シリアにいたとされる同容疑者が「正式な書類なしにフランスに戻った」と話していたと語り、フランス人のほか、シリア、イラク、ドイツ、英国などの計90人もフランスに入り、パリ周辺にいると説明するのを聞いた、とした。「(レストランなどの)テラスを襲ったのは俺だ」と誇らしげに話してもいたという。

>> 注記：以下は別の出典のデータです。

Lemma unit_queen fd rd :
  In (fd, rd) [(0, 1); (0, -1); (1, 0); (-1, 0);
               (1, 1); (1, -1); (-1, 1); (-1, -1)] → unitDirection fd rd.
Proof.
  simpl. unfold unitDirection.
  intros H. repeat (destruct H as [[= <- <-]|H]; [lia|]). destruct H.
Qed.

(** X2. Rooks, bishops and queens do not jump: for every generated move
    of one of them, every square [getSquaresBetween] lists between its two
    squares is empty. *)
Theorem sliding_pieces_do_not_jump (gs : GameState) (m : Move) (fuel : nat) :
  In m (generatePseudoLegalMoves gs) →
  In (type (piece m)) [rook; bishop; queen] →
  isValidSquare (from m) = true →
  (8 ≤ fuel)%nat →
  ∃ squares,
    getSquaresBetween fuel (from m) (to m) = Some squares
    ∧ Forall (fun sq => vacant (position gs) sq = true) squares.
Proof.
  intros H Ht Hv Hfuel.
  apply pseudoLegal_iff in H as (sq & piece & _ & _ & H).
  pose proof (pieceMoves_geometry _ _ _ _ H) as (Hf & Hp & _).
  rewrite Hp in Ht. rewrite Hf in *. clear Hf Hp.
  unfold generatePieceMoves in H. simpl in Ht.
  destruct (type piece);
    try (exfalso; intuition discriminate).
  - eapply slide_not_jumping; eauto. apply unit_rook.
  - eapply slide_not_jumping; eauto. apply unit_bishop.
  - eapply slide_not_jumping; eauto. apply unit_queen.
Qed.

End GeneratorTheorems2.

Section GeneratorTheorems3.
Import ChessBoard MoveGenerator.

Lemma pawnMove_fields gs from piece file rank m :
  PawnMove gs from piece file rank m →
  chess.from m = from ∧ chess.piece m = piece ∧ castling m = None.
Proof. intros H. destruct H; simpl; auto. Qed.

Lemma pawn_promotion_facts (gs : GameState) (m : Move) :
  In m (generatePseudoLegalMoves gs) →
  type (piece m) = pawn →
  enPassant m = false →
  let lastRank := if bool_decide (color (piece m) = white) then 7 else 0 in
  (promotion m = None ↔ snd (squareToCoordinates (to m)) ≠ lastRank)
  ∧ ∀ t, promotion m = Some t →
         In t promotionPieces
         ∧ ∀ t', In t' promotionPieces →
                 In (mkMove (from m) (to m) (piece m) (captured m)
                            (Some t') None false)
                    (generatePseudoLegalMoves gs).
Proof.
  intros H Ht He.
  apply pseudoLegal_iff in H as (sq & piece & Hin & Hc & H).
  pose proof (pieceMoves_geometry _ _ _ _ H) as (Hf & Hp & _).
  subst sq piece. unfold generatePieceMoves in H. rewrite Ht in H.
  apply pawn_moves_iff in H.
  assert (Hback : ∀ m', PawnMove gs (from m) (piece m)
                            (fst (squareToCoordinates (from m)))
                            (snd (squareToCoordinates (from m))) m' →
                        In m' (generatePseudoLegalMoves gs)).
  { intros m' Hm'. apply pseudoLegal_iff. exists (from m), (piece m).
    repeat split; auto. unfold generatePieceMoves. rewrite Ht.
    now apply pawn_moves_iff. }
  remember (from m) as sq eqn:Hsq. remember (piece m) as piece eqn:Hpc.
  destruct H; unfold forward, startRankOf, lastRankOf in *;
    cbn [chess.from chess.to chess.piece chess.promotion chess.captured
         chess.enPassant chess.castling quiet capture] in *;
    try discriminate;
    repeat match goal with
           | H : coordinatesToSquare (fst _ + _) _ = Some _ |- _ =>
               pose proof (landing_displacement _ _ _ _ H) as (? & ? & ?);
               revert H
           | H : coordinatesToSquare (fst (squareToCoordinates ?s)) _
                 = Some _ |- _ =>
               let H' := fresh in
               pose proof H as H';
               rewrite <- (Z.add_0_r (fst (squareToCoordinates s))) in H';
               pose proof (landing_displacement _ _ _ _ H') as (? & ? & ?);
               clear H'; revert H
           end; intros.
  - split; [split; [intros _; lia|auto]|discriminate].
  - split; [split; [discriminate|intros; lia]|].
    intros t0 [= <-]. split; auto. intros t' Ht'. apply Hback.
    eapply PromotingPush; eauto.
  - split; [split; [intros _|auto]|discriminate].
    destruct (bool_decide (color piece = white)); lia.
  - split; [split; [intros _; lia|auto]|discriminate].
  - split; [split; [discriminate|intros; lia]|].
    intros t0 [= <-]. split; auto. intros t' Ht'. apply Hback.
    eapply PromotingCapture; eauto.
Qed.

End GeneratorTheorems3.

Section GeneratorTheorems4.
Import ChessBoard MoveGenerator.

(** X3. A castling move is generated exactly when the king of the side
    to move stands on its home square, the right for that side and wing
    is still set, the squares between king and rook are empty and the
    corner holds a rook of that colour.  Whether the king is in check or
    crosses an attacked square is not looked at. *)
Theorem castling_is_generated_exactly_under_its_rule (gs : GameState)
    (m : Move) :
  (In m (generatePseudoLegalMoves gs) ∧ castling m ≠ None)
  ↔ ∃ side theKing,
      let '(home, target, between, corner, flag) :=
        castlingRule (activeColor gs) side in
      In (home, Occupied theKing) (position gs)
      ∧ type theKing = king
      ∧ color theKing = activeColor gs
      ∧ m = castlingMove home target theKing side
      ∧ flag (castlingRights gs) = true
      ∧ forallb (vacant (position gs)) between = true
      ∧ holds (position gs) corner rook (activeColor gs) = true.
Proof.
  split.
  - intros [H Hc].
    apply pseudoLegal_iff in H as (sq & piece & Hin & Hcol & H).
    unfold generatePieceMoves in H.
    destruct (type piece) eqn:Ht.
    + apply pawn_moves_iff, pawnMove_fields in H as (_ & _ & H).
      contradiction.
    + apply sliding_origin in H as (? & ? & ? & ? & ? & ? & _ & _ & _ & H & _).
      apply landsOn_fields in H as (_ & _ & _ & _ & H & _). contradiction.
    + apply stepMoves_origin in H as (? & ? & ? & _ & _ & H).
      apply landsOn_fields in H as (_ & _ & _ & _ & H & _). contradiction.
    + apply sliding_origin in H as (? & ? & ? & ? & ? & ? & _ & _ & _ & H & _).
      apply landsOn_fields in H as (_ & _ & _ & _ & H & _). contradiction.
    + apply sliding_origin in H as (? & ? & ? & ? & ? & ? & _ & _ & _ & H & _).
      apply landsOn_fields in H as (_ & _ & _ & _ & H & _). contradiction.
    + unfold generateKingMoves in H. apply in_app_iff in H as [H|H].
      * apply stepMoves_origin in H as (? & ? & ? & _ & _ & H).
        apply landsOn_fields in H as (_ & _ & _ & _ & H & _). contradiction.
      * apply castling_origin in H as [side H].
        exists side, piece. rewrite <- Hcol.
        destruct (castlingRule (color piece) side)
          as [[[[home target] between] corner] flag].
        destruct H as (-> & -> & Hr & Hv & Hh). auto 10.
  - intros (side & theKing & H).
    destruct (castlingRule (activeColor gs) side)
      as [[[[home target] between] corner] flag] eqn:Hrule.
    destruct H as (Hin & Ht & Hcol & -> & Hr & Hv & Hh).
    split; [|discriminate].
    apply pseudoLegal_iff. exists home, theKing. repeat split; auto.
    unfold generatePieceMoves. rewrite Ht. unfold generateKingMoves.
    apply in_app_iff. right. apply castling_origin. exists side.
    rewrite Hcol, Hrule. auto.
Qed.

(** X4. A generated move other than an en-passant capture ends on an
    empty square with no [captured] piece, or on a piece of the other
    side, which is then its [captured] piece; never on a piece of the
    side to move. *)
Theorem moves_never_land_on_own_pieces (gs : GameState) (m : Move) :
  In m (generatePseudoLegalMoves gs) →
  enPassant m = false →
  match truthy (pos_get (position gs) (to m)) with
  | Some p => captured m = Some p ∧ color p = opponent (activeColor gs)
  | None => captured m = None
  end.
Proof.
  intros H He.
  apply pseudoLegal_iff in H as (sq & piece & Hin & Hcol & H).
  assert (Hopp : ∀ p, color p ≠ color piece →
                      color p = opponent (activeColor gs)).
  { intros p Hp. rewrite <- Hcol. destruct (color p), (color piece);
      simpl; congruence. }
  assert (Hland : ∀ sq', landsOn (position gs) sq piece sq' m →
            match truthy (pos_get (position gs) (to m)) with
            | Some p => captured m = Some p
                        ∧ color p = opponent (activeColor gs)
            | None => captured m = None
            end).
  { intros sq' Hl. apply landsOn_fields in Hl
        as (_ & -> & _ & _ & _ & _ & Hcap & Hen).
    rewrite <- Hcap. destruct (captured m); auto. }
  unfold generatePieceMoves in H.
  destruct (type piece) eqn:Ht.
  - apply pawn_moves_iff in H.
    destruct H; cbn [chess.to chess.captured chess.enPassant quiet capture]
      in *; try discriminate;
      repeat match goal with
             | H : vacant _ _ = true |- _ =>
                 unfold vacant in H;
                 destruct (truthy (pos_get (position gs) _)) eqn:?;
                 [discriminate|]; clear H
             end; auto;
      match goal with
      | H : truthy _ = Some _ |- _ => rewrite H
      end; auto.
  - apply sliding_origin in H as (? & ? & ? & ? & ? & ? & _ & _ & _ & H & _).
    exact (Hland _ H).
  - apply stepMoves_origin in H as (? & ? & ? & _ & _ & H). exact (Hland _ H).
  - apply sliding_origin in H as (? & ? & ? & ? & ? & ? & _ & _ & _ & H & _).
    exact (Hland _ H).
  - apply sliding_origin in H as (? & ? & ? & ? & ? & ? & _ & _ & _ & H & _).
    exact (Hland _ H).
  - unfold generateKingMoves in H. apply in_app_iff in H as [H|H].
    + apply stepMoves_origin in H as (? & ? & ? & _ & _ & H). exact (Hland _ H).
    + apply castling_target_vacant in H as Hv. destruct Hv as [Hv _].
      apply castling_origin in H as [side H].
      destruct (castlingRule (color piece) side)
        as [[[[home target] between] corner] flag].
      destruct H as (-> & _). simpl in *.
      unfold vacant in Hv. now destruct (truthy _).
Qed.

(** X5. [isInCheck] depends on the board and the colour asked about
    alone: side to move, castling rights, en-passant target, clocks and
    history of the state do not change its answer. *)
Theorem check_reads_only_the_board (g : GameState) (c a : PieceColor)
    (rights : CastlingRights) (target : option Square) (clock number : Z)
    (history : list Move) :
  unique_keys (position g) = true →
  isInCheck (mkGameState (position g) a rights target clock number history) c
  = isInCheck g c.
Proof.
  intros Hu. symmetry. now apply isInCheck_board.
Qed.

End GeneratorTheorems4.

(** ** The engine: complete boards *)

Section EngineInvariants.
Import ChessBoard MoveGenerator ChessEngine.

Lemma pos_set_keys (p : Position) (k : Square) (v : Slot) :
  In k (map fst p) → map fst (pos_set p k v) = map fst p.
Proof.
  induction p as [|[k' w] p IH]; simpl; [tauto|].
  intros [->|H].
  - now rewrite String.eqb_refl.
  - destruct (String.eqb k' k); simpl; auto. now rewrite IH.
Qed.

Lemma pos_set_defined (p : Position) (k : Square) (v : Slot) :
  Forall (fun e => snd e ≠ Undefined) p → v ≠ Undefined →
  Forall (fun e => snd e ≠ Undefined) (pos_set p k v).
Proof.
  intros H Hv. induction H as [|[k' w] p Hw H IH]; simpl.
  - constructor; auto.
  - destruct (String.eqb k' k); constructor; auto.
Qed.

Lemma pos_get_defined (p : Position) (k : Square) :
  In k (map fst p) → Forall (fun e => snd e ≠ Undefined) p →
  pos_get p k ≠ Undefined.
Proof.
  intros Hin H. induction H as [|[k' w] p Hw H IH]; simpl in *; [tauto|].
  destruct (String.eqb k' k) eqn:E; auto.
  destruct Hin as [->|Hin]; auto. now rewrite String.eqb_refl in E.
Qed.

Lemma fullBoard_pos_set (p : Position) (k : Square) (v : Slot) :
  fullBoard p → isValidSquare k = true → v ≠ Undefined →
  fullBoard (pos_set p k v).
Proof.
  intros [Hk Hd] Hv Hn. split.
  - rewrite pos_set_keys; auto. rewrite Hk. now apply allSquares_spec.
  - now apply pos_set_defined.
Qed.

Lemma fullBoard_get (p : Position) (k : Square) :
  fullBoard p → isValidSquare k = true → pos_get p k ≠ Undefined.
Proof.
  intros [Hk Hd] Hv. apply pos_get_defined; auto.
  rewrite Hk. now apply allSquares_spec.
Qed.

Lemma fullBoard_castleRook (p : Position) side c :
  fullBoard p → fullBoard (castleRook p side c).
Proof.
  intros H. unfold castleRook.
  destruct side, (bool_decide (c = white));
    repeat apply fullBoard_pos_set; auto; try reflexivity;
    try discriminate; now apply fullBoard_get.
Qed.

Lemma capturedPawnSquare_valid (move : Move) :
  isValidSquare (to move) = true →
  isValidSquare (capturedPawnSquare move) = true.
Proof.
  intros H. apply valid_square_shape in H as (f & r & Hf & _ & E).
  unfold capturedPawnSquare, head_plus. rewrite E. simpl in Hf.
  destruct (bool_decide _);
    repeat (destruct Hf as [<-|Hf]; [reflexivity|]); destruct Hf.
Qed.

この女性は、さらなるテロ計画を知り、アバウド容疑者らが身を隠したアパートを聞き出して通報した。テロ組織からの報復をさけるため、引っ越しして、偽名を使って暮らすよう治安当局から求められた。だが支援が不十分で仕事も暮らしもままならない、と当局に対して不満を持っているという。(パリ=青田秀樹)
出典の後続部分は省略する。